A few things stand out over the last few weeks, since I came along to the big event in Headingley.

The clinical trial of our ‘cancer-dissolving’ virus is still proceeding in the Netherlands.  If you remember, this treatment uses a common human virus (which causes sore throats) we have engineered to grow only in human prostate cancer cells.  For those of you interested in the EU Referendum, this potentially new treatment would not have been possible without funding from Brussels!  However, on the other hand, the extra regulations imposed by the EU have held up the clinical testing for several years, and we are no closer to using it as a treatment.  The virus does indeed dissolve the tumours, and has shown none of the unwanted side effects feared by the EU administrators!

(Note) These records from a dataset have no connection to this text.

Lemma count_type_snoc ty l x : count_type ty (l ++ [x]) = (count_type ty l + if decide (ty = x) then 1 else 0)%nat.
Proof. unfold count_type. rewrite filter_app, length_app. f_equal. rewrite filter_cons. by case_decide. Qed.

(** The names the counters give. *)
Lemma next_name_ok names n (k : nat) :
  names !! k = Some n → next_name names (Z.of_nat k) None =
    Done (if decide (n = "NONE"%string) then (None, Z.of_nat k) else (Some n, Z.of_nat k + 1)).
Proof. intros E. unfold next_name, znth. rewrite decide_True, Nat2Z.id, E by lia. done. Qed.

Lemma naming p rs : d_filesystem p = None → d_name p = None →
  mmc_partition_name p (dtype p) (sc_counts (scan_of rs)) =
    Done (set_name (name_for (types rs) (dtype p)) (fs_for (dtype p)) p,
      (Z.min 3 (Z.of_nat (count_type MMC_EXT3_TYPE (types rs ++ [dtype p]))),
       Z.min 1 (Z.of_nat (count_type MMC_VFAT_TYPE (types rs ++ [dtype p]))))).
Proof.
  intros Hf Hn. unfold mmc_partition_name, name_for, fs_for. cbn [scan_of sc_counts].
  rewrite !count_type_snoc. generalize (types rs). intros ts.
  case_decide as E1; [rewrite E1; simpl; rewrite !Nat.add_0_r, Hf; by repeat f_equal|].
  case_decide as E2; [rewrite E2; simpl; rewrite !Nat.add_0_r, Hf; by repeat f_equal|].
  case_decide as E3.
  - rewrite E3. set (k := count_type MMC_EXT3_TYPE ts). rewrite Hn. cbn [decide]. rewrite Nat.add_0_r.
    assert (k = 0 ∨ k = 1 ∨ k = 2 ∨ 3 ≤ k)%nat as [->|[->|[->|Hk]]] by lia; [done..|].
    replace (Z.min 3 (Z.of_nat k)) with 3 by lia. change 3 with (Z.of_nat 3) at 1.
    rewrite (next_name_ok _ "NONE"%string 3) by done. simpl. f_equal. f_equal.
    + f_equal. symmetry. apply lookup_ge_None_2. simpl. lia.
    + f_equal; cbn; lia.
  - case_decide as E4; [|rewrite !(decide_False (P := _ = dtype p)) by done; rewrite !Nat.add_0_r; destruct p; simpl in *; by subst].
    rewrite E4. set (k := count_type MMC_VFAT_TYPE ts). rewrite Hn, Nat.add_0_r.
    assert (k = 0 ∨ 1 ≤ k)%nat as [->|Hk] by lia; [done|].
    replace (Z.min 1 (Z.of_nat k)) with 1 by lia. change 1 with (Z.of_nat 1) at 1.
    rewrite (next_name_ok _ "NONE"%string 1) by done. simpl. f_equal. f_equal.
    + f_equal. symmetry. apply lookup_ge_None_2. simpl. lia.
    + f_equal; cbn; lia.
Qed.

Lemma read_record_ok rs buffer entry base r : (length rs < 64)%nat → record_at buffer entry base = Some r →
  read_record device buffer entry base (scan_of rs) = Done (scan_of (rs ++ [r])).
Proof.
  intros Hl Hr. unfold record_at in Hr.
  destruct (znth buffer entry) as [st|] eqn:E1; [|done]. cbn [mbind option_bind] in Hr.
  destruct (znth buffer (entry + 4)) as [ty|] eqn:E2; [|done]. cbn [mbind option_bind] in Hr.
  destruct (get4LE buffer (entry + 8)) as [fi|] eqn:E3; [|done]. cbn [mbind option_bind] in Hr.
  destruct (get4LE buffer (entry + 12)) as [si|] eqn:E4; [|done]. cbn [mbind option_bind] in Hr. injection Hr as <-.
  destruct (lookup_lt_is_Some_2 mbr0 (length rs) ltac:(lia)) as [p Hp].
  pose proof Hp as [Hf Hn]%(Forall_lookup_1 _ _ _ _ no_names).
  unfold read_record. rewrite E1, E2, E3, E4. cbn [scan_of sc_table sc_count].
  assert (znth (partitions_for device [] rs ++ drop (length rs) mbr0) (zlen rs) = Some p) as ->.
  { unfold znth, zlen. rewrite decide_True, Nat2Z.id, lookup_app_r by (rewrite ?partitions_for_length; lia).
    rewrite partitions_for_length, Nat.sub_diag, lookup_drop, Nat.add_0_r. done. }
  cbn [access mbind run_bind].
  change (sc_counts _) with (sc_counts (scan_of rs)).
  match goal with |- context [mmc_partition_name ?q ty _] => pose proof (naming q rs Hf Hn) as Hname end.
  cbn [dtype] in Hname. rewrite Hname. clear Hname. cbn [mbind run_bind]. cbn beta iota zeta.
  rewrite decide_False.
  2: { rewrite !strlen_app. change (strlen "p") with 1. pose proof (short_number (zlen rs + 1)). unfold zlen in *. lia. }
  unfold scan_of. f_equal. f_equal.
  - replace (Z.to_nat (zlen rs)) with (length rs) by (unfold zlen; lia). rewrite insert_app_r_alt by (rewrite partitions_for_length; lia).
    rewrite partitions_for_length, Nat.sub_diag, partitions_for_app, <- app_assoc. f_equal.
    erewrite drop_S by exact Hp. rewrite length_app. simpl. rewrite Nat.add_1_r. f_equal.
    unfold set_name. simpl. f_equal. unfold zlen. by rewrite length_map.
  - rewrite map_app. done.
  - by rewrite zlen_app.
Qed.

(** Every call succeeds, and reads whole blocks. *)
Definition whole_blocks (c : Z) : Prop := 512 ≤ c.
Definition on_disk (s : Sys D) : Prop := device_contents device s = Some disk.

Lemma read_block b n : block_at disk n = Some b → 0 ≤ n →
  ttriple whole_blocks on_disk (read_sector device (n * 512)) (λ r s, r = Some b ∧ on_disk s) (λ _, True).
Proof.
  intros Hb Hn. unfold read_sector, read_at, sys_read. pose proof (zslice_length _ _ _ _ Hb) as (Hl & _ & _).
  eapply tt_bind with (Q' := λ r s, r = b ∧ on_disk s).
  - eapply tt_bind with (Q' := λ r s, r = Some disk ∧ on_disk s); [by apply tt_read|].
    intros f. apply tt_pure. intros ->.
    eapply tt_bind with (Q' := λ c s, whole_blocks c ∧ on_disk s); [by apply tt_choose|].
    intros c. apply tt_pure. intros Hc. apply tt_ret. intros s Hs. split; [|done].
    unfold whole_blocks in Hc. replace (Z.min (Z.max 0 c) 512) with 512 by lia.
    unfold block_at, zslice in Hb. case_decide; [|done]. by injection Hb as <-.
  - intros r. apply tt_pure. intros ->. apply tt_ret. intros s Hs. split; [|done]. by rewrite decide_True.
Qed.
Lemma near n pos : 0 ≤ n < 2 ^ 22 → fseek_sector pos n = n * 512.
Proof.
  intros Hn. unfold fseek_sector. rewrite wrap_u_id by (unfold in_u; lia).
  rewrite wrap_s_id; [by rewrite decide_False by lia|destruct long_bits_ok as [-> | ->]; lia|].
  unfold in_s. destruct long_bits_ok as [-> | ->]; lia.
Qed.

In the last few weeks I have agreed a project proposal with a small drug company, who have a new compound which we think should kill the dangerous cancer stem cells.  At this stage I can’t tell you much more but the results are really exciting and promising.

Lastly, we have just written a paper about how the testing systems for new drugs are not keeping pace with the sophistication of the drugs themselves – an effect I described several years ago: Good drug + Bad test = Bad drug + Good test.  This is one clear explanation why so few drugs emerge from the pharmaceutical companies’ pipelines into the market.  Since each drug costs around $100 million to bring into use, that’s a lot of money, time and patients’ lives wasted.  As I have said before, all of our testing systems are derived from real (Yorkshire) men with prostate cancers, and I have just returned from a visit to Germany, where they are now adopting our strategy  – one of an increasing number of laboratories around the world.